● **EXERCISE BRIEF**: Your response should be an exact reproduction of the data below, beginning at the line containing "[lia|by intros [= ->]]." and ending with the final line.

● **DATA FOR REVIEW**:
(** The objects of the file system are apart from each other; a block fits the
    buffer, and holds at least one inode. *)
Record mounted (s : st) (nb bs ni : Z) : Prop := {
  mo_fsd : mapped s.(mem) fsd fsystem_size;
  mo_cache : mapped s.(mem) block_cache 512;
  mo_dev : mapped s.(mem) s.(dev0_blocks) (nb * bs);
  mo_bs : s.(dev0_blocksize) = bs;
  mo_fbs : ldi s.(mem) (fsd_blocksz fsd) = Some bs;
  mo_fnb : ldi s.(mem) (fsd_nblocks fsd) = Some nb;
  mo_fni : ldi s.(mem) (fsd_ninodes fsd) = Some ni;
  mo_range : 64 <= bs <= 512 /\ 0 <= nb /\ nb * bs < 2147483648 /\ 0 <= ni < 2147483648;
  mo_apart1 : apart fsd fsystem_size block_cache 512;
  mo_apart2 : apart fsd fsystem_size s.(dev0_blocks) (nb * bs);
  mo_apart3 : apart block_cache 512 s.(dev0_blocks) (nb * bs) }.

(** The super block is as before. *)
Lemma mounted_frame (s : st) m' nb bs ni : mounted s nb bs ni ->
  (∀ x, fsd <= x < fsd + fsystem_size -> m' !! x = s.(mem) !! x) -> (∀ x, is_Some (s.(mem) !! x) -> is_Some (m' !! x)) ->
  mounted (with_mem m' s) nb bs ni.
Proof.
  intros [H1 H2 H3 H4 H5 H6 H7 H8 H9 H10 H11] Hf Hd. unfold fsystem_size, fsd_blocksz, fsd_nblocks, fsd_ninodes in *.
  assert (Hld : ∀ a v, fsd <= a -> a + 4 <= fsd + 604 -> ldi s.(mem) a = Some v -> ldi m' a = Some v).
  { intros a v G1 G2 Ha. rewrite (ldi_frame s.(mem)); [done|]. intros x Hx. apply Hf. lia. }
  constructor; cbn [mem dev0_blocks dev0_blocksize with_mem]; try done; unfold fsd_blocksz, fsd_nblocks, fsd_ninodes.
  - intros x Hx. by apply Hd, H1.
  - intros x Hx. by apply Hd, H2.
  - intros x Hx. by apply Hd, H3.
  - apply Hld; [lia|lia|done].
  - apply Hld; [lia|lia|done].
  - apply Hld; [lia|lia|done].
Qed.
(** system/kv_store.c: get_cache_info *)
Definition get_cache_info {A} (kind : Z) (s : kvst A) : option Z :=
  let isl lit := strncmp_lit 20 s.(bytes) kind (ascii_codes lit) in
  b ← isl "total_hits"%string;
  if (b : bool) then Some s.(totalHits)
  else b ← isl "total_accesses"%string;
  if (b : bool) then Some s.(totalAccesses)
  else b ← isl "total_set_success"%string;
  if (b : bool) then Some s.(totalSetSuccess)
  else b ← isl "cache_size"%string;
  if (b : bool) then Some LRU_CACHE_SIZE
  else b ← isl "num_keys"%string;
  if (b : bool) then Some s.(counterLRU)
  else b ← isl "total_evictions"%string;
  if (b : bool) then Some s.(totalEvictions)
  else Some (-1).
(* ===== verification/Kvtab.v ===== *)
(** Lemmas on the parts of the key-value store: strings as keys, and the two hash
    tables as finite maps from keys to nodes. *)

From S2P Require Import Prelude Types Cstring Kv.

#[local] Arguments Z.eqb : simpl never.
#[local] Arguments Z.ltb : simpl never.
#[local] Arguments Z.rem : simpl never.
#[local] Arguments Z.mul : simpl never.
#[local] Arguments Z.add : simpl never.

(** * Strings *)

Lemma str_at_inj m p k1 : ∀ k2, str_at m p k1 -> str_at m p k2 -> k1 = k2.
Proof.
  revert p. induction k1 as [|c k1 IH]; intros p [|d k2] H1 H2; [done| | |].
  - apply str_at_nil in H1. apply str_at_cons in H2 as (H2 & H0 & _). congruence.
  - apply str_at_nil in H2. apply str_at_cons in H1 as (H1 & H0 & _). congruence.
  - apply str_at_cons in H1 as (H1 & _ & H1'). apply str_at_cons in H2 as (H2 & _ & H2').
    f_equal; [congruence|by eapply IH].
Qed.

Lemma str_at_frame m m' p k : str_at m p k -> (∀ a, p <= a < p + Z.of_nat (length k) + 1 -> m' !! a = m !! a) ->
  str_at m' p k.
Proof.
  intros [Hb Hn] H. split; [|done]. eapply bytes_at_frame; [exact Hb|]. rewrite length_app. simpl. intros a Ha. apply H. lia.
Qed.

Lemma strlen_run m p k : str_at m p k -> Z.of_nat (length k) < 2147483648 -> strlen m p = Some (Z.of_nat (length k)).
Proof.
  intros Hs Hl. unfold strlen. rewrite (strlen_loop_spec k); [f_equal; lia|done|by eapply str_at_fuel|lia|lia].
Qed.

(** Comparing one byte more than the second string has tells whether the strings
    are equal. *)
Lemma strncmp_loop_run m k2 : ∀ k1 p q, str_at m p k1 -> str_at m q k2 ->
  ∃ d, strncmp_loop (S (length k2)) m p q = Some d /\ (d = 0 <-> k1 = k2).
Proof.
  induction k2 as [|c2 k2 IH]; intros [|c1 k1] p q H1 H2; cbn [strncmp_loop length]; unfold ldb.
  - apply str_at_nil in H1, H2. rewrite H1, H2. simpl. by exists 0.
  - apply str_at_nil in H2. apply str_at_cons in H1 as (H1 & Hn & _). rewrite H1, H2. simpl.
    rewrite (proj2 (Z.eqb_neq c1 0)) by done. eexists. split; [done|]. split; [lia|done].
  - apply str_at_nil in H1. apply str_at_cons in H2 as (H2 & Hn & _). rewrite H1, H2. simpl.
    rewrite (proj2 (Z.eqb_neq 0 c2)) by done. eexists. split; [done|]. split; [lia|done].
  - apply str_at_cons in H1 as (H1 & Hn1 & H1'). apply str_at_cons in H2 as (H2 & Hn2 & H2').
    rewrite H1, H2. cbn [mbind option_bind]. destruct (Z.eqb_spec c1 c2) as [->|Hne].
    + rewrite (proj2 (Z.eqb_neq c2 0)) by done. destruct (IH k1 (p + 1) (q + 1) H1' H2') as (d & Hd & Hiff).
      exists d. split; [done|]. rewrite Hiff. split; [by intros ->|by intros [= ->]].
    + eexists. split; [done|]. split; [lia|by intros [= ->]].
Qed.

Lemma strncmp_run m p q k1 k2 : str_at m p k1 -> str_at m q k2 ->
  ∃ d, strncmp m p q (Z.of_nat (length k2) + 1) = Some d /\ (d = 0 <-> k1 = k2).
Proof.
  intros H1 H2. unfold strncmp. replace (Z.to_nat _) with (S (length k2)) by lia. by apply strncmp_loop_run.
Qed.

● **ANSWER SPACE**:
    + eexists. split; [done|]. split; [lia|by intros [= ->]].
Qed.

Lemma strncmp_run m p q k1 k2 : str_at m p k1 -> str_at m q k2 ->
  ∃ d, strncmp m p q (Z.of_nat (length k2) + 1) = Some d /\ (d = 0 <-> k1 = k2).
Proof.
  intros H1 H2. unfold strncmp. replace (Z.to_nat _) with (S (length k2)) by lia. by apply strncmp_loop_run.
Qed.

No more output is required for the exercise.